**TASK TO CARRY OUT**
Copying exactly, give the lines in the material below from the one with "(** * Oracle" to the one with "Definition dquote : string", ends included, and nothing besides.

..........

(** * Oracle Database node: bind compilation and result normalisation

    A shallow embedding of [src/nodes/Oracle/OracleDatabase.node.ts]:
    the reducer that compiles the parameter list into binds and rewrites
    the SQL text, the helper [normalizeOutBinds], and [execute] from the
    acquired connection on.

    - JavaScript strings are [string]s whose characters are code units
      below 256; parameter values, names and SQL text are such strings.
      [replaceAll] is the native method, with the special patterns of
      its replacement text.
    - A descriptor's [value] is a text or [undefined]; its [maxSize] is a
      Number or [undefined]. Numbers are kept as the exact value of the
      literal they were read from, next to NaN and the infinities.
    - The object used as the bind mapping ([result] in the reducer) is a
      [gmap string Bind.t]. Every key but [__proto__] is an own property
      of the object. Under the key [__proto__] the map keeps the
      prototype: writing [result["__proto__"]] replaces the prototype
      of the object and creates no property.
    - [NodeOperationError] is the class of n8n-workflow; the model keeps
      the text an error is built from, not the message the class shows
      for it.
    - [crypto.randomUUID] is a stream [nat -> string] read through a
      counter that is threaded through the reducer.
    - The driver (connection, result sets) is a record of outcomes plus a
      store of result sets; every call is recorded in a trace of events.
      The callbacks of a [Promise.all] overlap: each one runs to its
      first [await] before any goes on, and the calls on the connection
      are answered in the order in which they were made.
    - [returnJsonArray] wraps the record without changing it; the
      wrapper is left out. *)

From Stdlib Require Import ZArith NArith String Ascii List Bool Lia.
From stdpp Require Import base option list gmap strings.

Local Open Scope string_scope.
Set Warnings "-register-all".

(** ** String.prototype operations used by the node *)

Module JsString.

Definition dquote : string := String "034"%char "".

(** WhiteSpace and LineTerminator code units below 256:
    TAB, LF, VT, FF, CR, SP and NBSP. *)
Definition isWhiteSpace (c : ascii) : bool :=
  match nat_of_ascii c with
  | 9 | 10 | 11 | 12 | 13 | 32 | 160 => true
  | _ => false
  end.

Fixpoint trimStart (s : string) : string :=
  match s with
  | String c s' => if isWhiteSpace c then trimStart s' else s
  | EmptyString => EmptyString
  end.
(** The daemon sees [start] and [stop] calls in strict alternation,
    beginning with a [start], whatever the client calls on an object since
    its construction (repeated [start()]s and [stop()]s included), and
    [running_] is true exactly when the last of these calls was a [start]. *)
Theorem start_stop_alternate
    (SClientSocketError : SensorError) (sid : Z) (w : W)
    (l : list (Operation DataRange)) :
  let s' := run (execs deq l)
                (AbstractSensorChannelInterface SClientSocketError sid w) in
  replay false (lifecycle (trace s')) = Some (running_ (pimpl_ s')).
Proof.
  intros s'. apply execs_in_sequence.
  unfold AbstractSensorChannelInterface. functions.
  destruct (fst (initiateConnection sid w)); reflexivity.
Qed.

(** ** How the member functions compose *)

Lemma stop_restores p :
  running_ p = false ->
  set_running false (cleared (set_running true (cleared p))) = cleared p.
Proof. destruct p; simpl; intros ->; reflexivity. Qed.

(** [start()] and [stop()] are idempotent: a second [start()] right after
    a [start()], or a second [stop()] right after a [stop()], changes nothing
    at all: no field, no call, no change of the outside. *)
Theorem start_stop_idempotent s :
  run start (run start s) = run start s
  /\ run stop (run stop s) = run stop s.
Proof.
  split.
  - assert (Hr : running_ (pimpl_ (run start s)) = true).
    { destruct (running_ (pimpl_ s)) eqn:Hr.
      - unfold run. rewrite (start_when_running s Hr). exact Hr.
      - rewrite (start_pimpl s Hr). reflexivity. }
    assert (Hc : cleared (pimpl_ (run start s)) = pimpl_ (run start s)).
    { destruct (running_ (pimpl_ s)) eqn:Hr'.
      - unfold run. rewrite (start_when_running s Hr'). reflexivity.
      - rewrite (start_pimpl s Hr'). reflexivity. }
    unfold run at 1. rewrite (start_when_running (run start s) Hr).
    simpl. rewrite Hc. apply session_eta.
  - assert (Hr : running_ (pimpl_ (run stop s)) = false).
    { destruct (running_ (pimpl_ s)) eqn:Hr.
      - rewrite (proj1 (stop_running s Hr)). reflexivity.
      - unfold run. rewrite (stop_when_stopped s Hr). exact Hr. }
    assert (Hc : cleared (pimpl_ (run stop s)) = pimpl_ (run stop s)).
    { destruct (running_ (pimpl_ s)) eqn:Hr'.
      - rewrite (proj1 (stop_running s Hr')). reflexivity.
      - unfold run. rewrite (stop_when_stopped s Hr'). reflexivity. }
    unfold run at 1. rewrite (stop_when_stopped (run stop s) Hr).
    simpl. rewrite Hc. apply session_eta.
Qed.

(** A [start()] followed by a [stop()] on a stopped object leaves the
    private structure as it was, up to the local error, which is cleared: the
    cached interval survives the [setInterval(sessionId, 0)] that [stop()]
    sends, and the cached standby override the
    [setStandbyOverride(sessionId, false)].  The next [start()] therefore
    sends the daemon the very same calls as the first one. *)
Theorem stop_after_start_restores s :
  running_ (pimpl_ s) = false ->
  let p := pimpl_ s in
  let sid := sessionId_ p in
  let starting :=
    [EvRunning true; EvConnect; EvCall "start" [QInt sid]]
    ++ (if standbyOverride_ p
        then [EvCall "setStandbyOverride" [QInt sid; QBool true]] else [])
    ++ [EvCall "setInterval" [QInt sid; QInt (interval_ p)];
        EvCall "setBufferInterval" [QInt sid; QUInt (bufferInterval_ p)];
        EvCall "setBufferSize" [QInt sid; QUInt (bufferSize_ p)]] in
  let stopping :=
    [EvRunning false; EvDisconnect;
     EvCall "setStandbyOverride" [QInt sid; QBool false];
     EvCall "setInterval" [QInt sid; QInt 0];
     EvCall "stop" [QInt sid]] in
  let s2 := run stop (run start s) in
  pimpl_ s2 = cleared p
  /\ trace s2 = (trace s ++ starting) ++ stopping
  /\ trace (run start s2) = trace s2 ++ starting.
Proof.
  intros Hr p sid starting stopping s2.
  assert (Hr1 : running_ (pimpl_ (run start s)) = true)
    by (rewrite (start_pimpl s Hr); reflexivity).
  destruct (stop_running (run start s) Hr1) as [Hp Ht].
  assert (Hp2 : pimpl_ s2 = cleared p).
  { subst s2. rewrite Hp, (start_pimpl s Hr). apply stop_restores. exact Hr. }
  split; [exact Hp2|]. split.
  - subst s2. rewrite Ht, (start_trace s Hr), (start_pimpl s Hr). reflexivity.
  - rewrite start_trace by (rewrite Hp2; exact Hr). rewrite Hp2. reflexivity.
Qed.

..........

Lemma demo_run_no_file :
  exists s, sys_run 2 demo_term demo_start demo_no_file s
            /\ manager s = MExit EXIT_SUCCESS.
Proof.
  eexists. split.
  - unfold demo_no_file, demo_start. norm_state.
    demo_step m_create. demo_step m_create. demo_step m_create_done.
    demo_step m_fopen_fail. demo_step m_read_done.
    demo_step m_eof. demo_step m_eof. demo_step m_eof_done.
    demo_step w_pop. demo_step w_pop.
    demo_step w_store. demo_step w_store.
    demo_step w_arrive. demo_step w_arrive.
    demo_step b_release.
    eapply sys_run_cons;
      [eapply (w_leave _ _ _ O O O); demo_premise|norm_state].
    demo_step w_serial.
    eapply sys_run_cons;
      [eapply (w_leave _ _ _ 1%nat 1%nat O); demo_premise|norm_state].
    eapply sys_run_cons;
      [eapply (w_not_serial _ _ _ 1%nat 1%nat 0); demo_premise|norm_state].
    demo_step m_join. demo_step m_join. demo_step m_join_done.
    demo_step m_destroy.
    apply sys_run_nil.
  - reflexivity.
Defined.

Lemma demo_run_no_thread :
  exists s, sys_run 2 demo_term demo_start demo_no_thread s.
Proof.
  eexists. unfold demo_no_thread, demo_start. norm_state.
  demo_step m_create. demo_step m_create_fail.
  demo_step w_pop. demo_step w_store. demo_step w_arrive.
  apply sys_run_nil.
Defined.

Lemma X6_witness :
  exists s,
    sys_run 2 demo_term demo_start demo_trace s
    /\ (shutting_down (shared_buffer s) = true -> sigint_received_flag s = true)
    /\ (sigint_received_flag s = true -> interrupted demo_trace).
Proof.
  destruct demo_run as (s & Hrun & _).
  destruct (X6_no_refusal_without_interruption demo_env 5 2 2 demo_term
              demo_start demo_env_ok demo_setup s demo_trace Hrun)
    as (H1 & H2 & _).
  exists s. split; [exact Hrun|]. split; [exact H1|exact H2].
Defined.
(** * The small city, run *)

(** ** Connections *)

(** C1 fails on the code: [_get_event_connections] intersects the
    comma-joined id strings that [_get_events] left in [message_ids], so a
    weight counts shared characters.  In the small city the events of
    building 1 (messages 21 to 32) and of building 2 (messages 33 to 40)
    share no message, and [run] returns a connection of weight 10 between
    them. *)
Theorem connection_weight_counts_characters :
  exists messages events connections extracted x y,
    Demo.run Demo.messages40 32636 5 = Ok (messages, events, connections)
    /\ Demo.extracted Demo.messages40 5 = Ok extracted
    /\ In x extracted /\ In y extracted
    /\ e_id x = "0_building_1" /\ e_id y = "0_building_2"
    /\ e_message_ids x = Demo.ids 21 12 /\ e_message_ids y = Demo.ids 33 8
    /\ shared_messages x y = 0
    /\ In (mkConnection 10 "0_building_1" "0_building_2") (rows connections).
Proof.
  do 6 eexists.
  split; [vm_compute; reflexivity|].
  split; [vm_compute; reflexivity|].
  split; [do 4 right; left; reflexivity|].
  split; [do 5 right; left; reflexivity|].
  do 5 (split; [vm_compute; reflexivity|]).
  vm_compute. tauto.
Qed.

..........

**TASK ANSWER**
(** * Oracle Database node: bind compilation and result normalisation

    A shallow embedding of [src/nodes/Oracle/OracleDatabase.node.ts]:
    the reducer that compiles the parameter list into binds and rewrites
    the SQL text, the helper [normalizeOutBinds], and [execute] from the
    acquired connection on.

    - JavaScript strings are [string]s whose characters are code units
      below 256; parameter values, names and SQL text are such strings.
      [replaceAll] is the native method, with the special patterns of
      its replacement text.
    - A descriptor's [value] is a text or [undefined]; its [maxSize] is a
      Number or [undefined]. Numbers are kept as the exact value of the
      literal they were read from, next to NaN and the infinities.
    - The object used as the bind mapping ([result] in the reducer) is a
      [gmap string Bind.t]. Every key but [__proto__] is an own property
      of the object. Under the key [__proto__] the map keeps the
      prototype: writing [result["__proto__"]] replaces the prototype
      of the object and creates no property.
    - [NodeOperationError] is the class of n8n-workflow; the model keeps
      the text an error is built from, not the message the class shows
      for it.
    - [crypto.randomUUID] is a stream [nat -> string] read through a
      counter that is threaded through the reducer.
    - The driver (connection, result sets) is a record of outcomes plus a
      store of result sets; every call is recorded in a trace of events.
      The callbacks of a [Promise.all] overlap: each one runs to its
      first [await] before any goes on, and the calls on the connection
      are answered in the order in which they were made.
    - [returnJsonArray] wraps the record without changing it; the
      wrapper is left out. *)

From Stdlib Require Import ZArith NArith String Ascii List Bool Lia.
From stdpp Require Import base option list gmap strings.

Local Open Scope string_scope.
Set Warnings "-register-all".

(** ** String.prototype operations used by the node *)

Module JsString.

Definition dquote : string := String "034"%char "".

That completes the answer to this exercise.